Beneath our awareness, the brain lets certain kinds of stimuli automatically capture our attention by lowering the priority of the rest.
Jordana Cepelewicz | NAUTILUS
Last week, Quanta reported on the filtering mechanisms that allow us to focus our attention on stimuli of interest—that let us tune out the music in a room to listen to a nearby conversation, or disregard greens, blues and yellows in a crowd when searching for a friend wearing red. That kind of processing, which involves the suppression of some sensory data to highlight signals that are more relevant, is directed by a goal.
But other processes operate well below this level of awareness, filtering out information that the brain deprioritizes without our willing it, or even knowing it. In these cases, our focus is directed not by a goal but rather by particular properties of the stimuli, like their brightness or motion—properties that we’re seemingly hard-wired to consider important. “It makes sense from an evolutionary perspective,” said Duje Tadin, a neuroscientist at the University of Rochester. “If something is moving, it’s often fairly important to your survival.”
Scientists have long known that our sensory processing must automatically screen out extraneous inputs—otherwise, we couldn’t experience the world as we do.
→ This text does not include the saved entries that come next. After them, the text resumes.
(* ===== verification/WorkflowGate.v ===== *)
(** * Gating a workflow and resolving its runs

    [crates/catalog/model/src/workflow_gate.rs] (the gate of a workflow graph against
    a serving release), [workflow_resolution.rs] and [wiring_resolution.rs] of
    [crates/platform/runtime/src/plugins/wamn_postgres] (the resolution of a claimed
    run over the release it pins), joined with the lowering and the driver.

    A [BTreeMap] that is iterated is the list of its entries in key order.  The
    driver reads a projection of a component fact, [driver_component]. *)

From stdpp Require Import base tactics option list gmap strings sorting.
From Stdlib Require Import ZArith Lia.
From S2P Require Import Prelude Text Json Canonical Router Walk RunStore Authority Capabilities Packages.
From S2P Require Import ComponentFacts ComponentAdmission ServingManifests Driver Lowering WiringDocuments.
From S2P Require Import WiringCompatibility.
#[local] Set Warnings "-clear-no-such-hyp".
Open Scope wamn_scope.

(** ** The gate *)

Inductive WorkflowGateError :=
| PackageNotCarried (package : string)
| NodeNotCarried (node_id : string)
| NodeAmbiguous (node_id : string)
| GateIncompatible (t : Compat.WiringCompatibilityErrorType).

(** The versions of the release's packages; collecting keeps the last of an id. *)
Definition release_versions (m : ServingManifest) : gmap string string :=
  foldl (λ vs p, <[package_id p := package_version p]> vs) ∅ (sm_packages m).

(** Whether a component carries the node's component, interface and operation. *)
Definition carries_node (n : AuthoredNode) (c : ServingComponent) : bool :=
  String.eqb (de_component (sv_descriptor c)) (wn_component n) &&
  String.eqb (de_interface_version (sv_descriptor c)) (wn_interface_version n) &&
  bool_decide (is_Some (find_entry (wn_operation n) (de_operations (sv_descriptor c)))).

Definition in_application (packages : list string) (c : ServingComponent) : bool :=
  bool_decide (sv_package_id c ∈ packages).

Definition component_digest_of (c : ServingComponent) : string := de_component_digest (sv_descriptor c).

(** The component one node resolves to. *)
Definition choose_component (packages : list string) (m : ServingManifest) (node_id : string)
    (n : AuthoredNode) : result ServingComponent WorkflowGateError :=
  let serving := filter (λ c, carries_node n c = true) (sm_components m) in
  match filter (λ c, in_application packages c = true) serving, serving with
  | [c], _ => Ok c
  | [], [] => Err (NodeNotCarried node_id)
  | [], first :: rest =>
      if existsb (λ other, negb (String.eqb (component_digest_of other) (component_digest_of first))) rest
      then Err (NodeAmbiguous node_id) else Ok first
  | _, _ => Err (NodeAmbiguous node_id)
  end.

Definition admitted_in (env_key : string) (c : ServingComponent) (version : string) : AdmittedFact :=
  facts_component (into_admitted (sv_descriptor c)
    {| sc_env_key := env_key; sc_package_id := sv_package_id c; sc_package_version := version |}).

Fixpoint resolve_nodes (env_key : string) (packages : list string) (m : ServingManifest)
    (versions : gmap string string) (nodes : list (string * AuthoredNode)) :
    run (result (list (string * AdmittedFact)) WorkflowGateError) :=
  match nodes with
  | [] => Ret (Ok [])
  | (node_id, n) :: nodes =>
      let?! chosen := Ret (choose_component packages m node_id n) in
      let! version := expect (versions !! sv_package_id chosen) "no entry found for key" in
      let?! resolved := resolve_nodes env_key packages m versions nodes in
      Ret (Ok ((node_id, admitted_in env_key chosen version) :: resolved))
  end.

Definition resolve_workflow_components (env_key : string) (application_packages : list string)
    (m : ServingManifest) (d : AuthoredWiring) :
    run (result (list (string * AdmittedFact)) WorkflowGateError) :=
  let versions := release_versions m in
  match find (λ p, negb (bool_decide (is_Some (versions !! p)))) application_packages with
  | Some package => Ret (Err (PackageNotCarried package))
  | None => resolve_nodes env_key application_packages m versions (doc_nodes d)
  end.

Definition gate_workflow_document `{Boon, FloatText, Sha256} (env_key : string)
    (application_packages : list string) (m : ServingManifest) (d : AuthoredWiring) :
    run (result string WorkflowGateError) :=
  let?! components := resolve_workflow_components env_key application_packages m d in
  let! gate := validate_resolved_wiring_compatibility d components in
  match gate with
  | Err t => Ret (Err (GateIncompatible t))
  | Ok _ => let! hash := wiring_hash d in Ret (Ok hash)
  end.

(** ** Equality of facts: the derived [PartialEq] *)

Definition option_eqb {A} (f : A → A → bool) (a b : option A) : bool :=
  match a, b with Some a, Some b => f a b | None, None => true | _, _ => false end.
Definition schema_eqb (a b : ComponentSchema) : bool := value_eqb (schema a) (schema b).
Definition port_eqb (a b : AdmittedComponentPort) : bool :=
  String.eqb (port_name a) (port_name b) && schema_eqb (port_schema a) (port_schema b).
Definition parameter_eqb (a b : AdmittedComponentParameter) : bool :=
  String.eqb (parameter_name a) (parameter_name b) && schema_eqb (parameter_schema a) (parameter_schema b) &&
  Bool.eqb (parameter_required a) (parameter_required b).
Definition operation_eqb (a b : AdmittedComponentOperation) : bool :=
  bool_decide (ao_registered_operation a = ao_registered_operation b) &&
  option_eqb schema_eqb (ao_committed_result_schema a) (ao_committed_result_schema b) &&
  Bool.eqb (ao_host_transaction a) (ao_host_transaction b) &&
  list_eqb port_eqb (ao_input_ports a) (ao_input_ports b) &&
  list_eqb port_eqb (ao_output_ports a) (ao_output_ports b) &&
  list_eqb parameter_eqb (ao_parameters a) (ao_parameters b) &&
  bool_decide (ao_statements a = ao_statements b).

#[export] Instance ComponentEffectProvenance_eq_dec : EqDecision ComponentEffectProvenance.
Proof. solve_decision. Defined.
#[export] Instance AdmittedComponentEffect_eq_dec : EqDecision AdmittedComponentEffect.
Proof. solve_decision. Defined.

Definition fact_eqb (a b : AdmittedFact) : bool :=
  bool_decide (af_scope a = af_scope b) && String.eqb (af_component a) (af_component b) &&
  String.eqb (af_interface_version a) (af_interface_version b) &&
  list_eqb (λ x y : string * AdmittedComponentOperation, String.eqb x.1 y.1 && operation_eqb x.2 y.2)
    (af_operations a) (af_operations b) &&
  String.eqb (af_component_digest a) (af_component_digest b) &&
  bool_decide (af_imports a = af_imports b) &&
  String.eqb (af_imports_fingerprint a) (af_imports_fingerprint b) &&
  bool_decide (af_effects a = af_effects b).

(** ** The resolution of a run *)

Definition driver_operation (o : AdmittedComponentOperation) : AdmittedOperation := {|
  op_registered := ao_registered_operation o; op_input_ports := port_name <$> ao_input_ports o;
  op_output_ports := port_name <$> ao_output_ports o;
  op_parameters := (λ p, (parameter_name p, parameter_required p)) <$> ao_parameters o |}.

Definition driver_component (c : AdmittedFact) : AdmittedComponent := {|
  ac_component := af_component c; ac_interface_version := af_interface_version c;
  ac_digest := af_component_digest c;
  ac_operations := list_to_map (prod_map (λ k, k) driver_operation <$> af_operations c) |}.

Record WorkflowRunKey := {
  rk_env_key : string;
  rk_environment : string;
  rk_application : string;
  rk_application_packages : list string;
  rk_workflow_id : string;
  rk_version : Z;  (* u32 *)
  rk_manifest_digest : string;
  rk_wiring_hash : string;
  rk_node_digests : list (string * string);
}.

(** [ResolvedActiveWiring], with the facts of its nodes and of the release. *)
Record ResolvedWorkflow := {
  rw_wiring : ResolvedActiveWiring;
  rw_facts : list (string * AdmittedFact);
  rw_components : list AdmittedFact;
}.

(** The loop of [resolved_wiring]. *)
Fixpoint check_bindings (nodes : list (string * AuthoredNode)) (components : list AdmittedFact)
    (resolved : list (string * AdmittedFact)) : bool :=
  match resolved with
  | [] => true
  | (node_id, c) :: resolved =>
      match find_entry node_id nodes with
      | None => false
      | Some n =>
          String.eqb (wn_component n) (af_component c) &&
          String.eqb (wn_interface_version n) (af_interface_version c) &&
          bool_decide (is_Some (find_entry (wn_operation n) (af_operations c))) &&
          existsb (fact_eqb c) components && check_bindings nodes components resolved
      end
  end.

(** Its error is [Err tt]. *)
Definition resolved_wiring `{Boon, WasiCeiling} (version : Z) (package_version graph_hash : string)
    (d : AuthoredWiring) (manifest_digest : string) (resolved : list (string * AdmittedFact))
    (components : list AdmittedFact) : run (result ResolvedWorkflow unit) :=
  let! contracts :=
    match doc_response d with
    | Some _ => validate_resolved_wiring_compatibility d resolved
    | None => Ret (Ok tt)
    end in
  if negb (is_ok contracts) then Ret (Err tt)
  else if negb (check_bindings (doc_nodes d) components resolved) then Ret (Err tt)
  else if negb (forallb (λ c, is_ok (verify_stored_effect_projection c)) components) then Ret (Err tt)
  else Ret (Ok {|
    rw_wiring := {|
      ra_version := version; ra_manifest_digest := manifest_digest; ra_graph_hash := graph_hash;
      ra_package_version := package_version; ra_document := graph_of d;
      ra_node_components := prod_map (λ k, k) driver_component <$> resolved |};
    rw_facts := resolved; rw_components := components |}).

(** The component of the release that carries the frozen digest of a node. *)
Definition frozen_component (packages : list string) (m : ServingManifest) (digest : string)
    (n : AuthoredNode) : option ServingComponent :=
  let serving := filter (λ c, (String.eqb (component_digest_of c) digest && carries_node n c) = true)
                   (sm_components m) in
  match find (in_application packages) serving with
  | Some c => Some c
  | None => head serving
  end.

(** [admitted]: a package the release does not carry has the empty version. *)
Definition admitted_component (env_key : string) (m : ServingManifest) (c : ServingComponent) : AdmittedFact :=
  admitted_in env_key c (default "" (release_versions m !! sv_package_id c)).

Fixpoint frozen_nodes (run_key : WorkflowRunKey) (m : ServingManifest) (nodes : list (string * AuthoredNode)) :
    result (list (string * AdmittedFact)) WorkflowResolutionErrorType :=
  match nodes with
  | [] => Ok []
  | (node_id, n) :: nodes =>
      let? digest := ok_or (find_entry node_id (rk_node_digests run_key)) NodeNotInRelease in
      let? chosen := ok_or (frozen_component (rk_application_packages run_key) m digest n) NodeNotInRelease in
      let? rest := frozen_nodes run_key m nodes in
      Ok ((node_id, admitted_component (rk_env_key run_key) m chosen) :: rest)
  end.

Definition resolve_workflow_in_release `{Boon, WasiCeiling, FloatText, Sha256} (run_key : WorkflowRunKey)
    (m : ServingManifest) (d : AuthoredWiring) (stored_hash : string) :
    run (result ResolvedWorkflow WorkflowResolutionErrorType) :=
  if negb (String.eqb stored_hash (rk_wiring_hash run_key)) then Ret (Err HashMismatch)
  else
    let! hash := wiring_hash d in
    if negb (String.eqb hash stored_hash) then Ret (Err HashMismatch)
    else if negb (String.eqb (doc_wiring_id d) (rk_workflow_id run_key))
            || negb (doc_version d =? rk_version run_key)%Z
    then Ret (Err Definition_)
    else if existsb (λ k, negb (bool_decide (is_Some (find_entry k (doc_nodes d))))) (rk_node_digests run_key).*1
    then Ret (Err NodeNotInRelease)
    else
      match frozen_nodes run_key m (doc_nodes d) with
      | Err t => Ret (Err t)
      | Ok node_components =>
          let! gate := validate_resolved_wiring_compatibility d node_components in
          match gate with
          | Err _ => Ret (Err Incompatible)
          | Ok _ =>
              let components := admitted_component (rk_env_key run_key) m <$> sm_components m in
              let! r := resolved_wiring (rk_version run_key) "" stored_hash d (rk_manifest_digest run_key)
                          node_components components in
              Ret (map_err r Definition_)
          end
      end.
When we look at our surroundings, for instance, our perceived field of view holds steady or moves smoothly with our gaze. But the eye is also constantly making small movements, or saccades; our visual system has to subtract that background jitter from what we see.
“Automatic suppressive types of mechanisms take place … through large swaths of the brain,” said Richard Krauzlis, a neuroscientist at the National Eye Institute at the National Institutes of Health in Maryland. “Basically all over the place.”
And automatic background subtraction, it turns out, can also manifest in intriguing, unexpected ways. Take a counterintuitive finding that Tadin and his colleagues made in 2003: We’re good at perceiving the movements of small objects, but if those objects are simply made bigger, we find it much more difficult to detect their motion.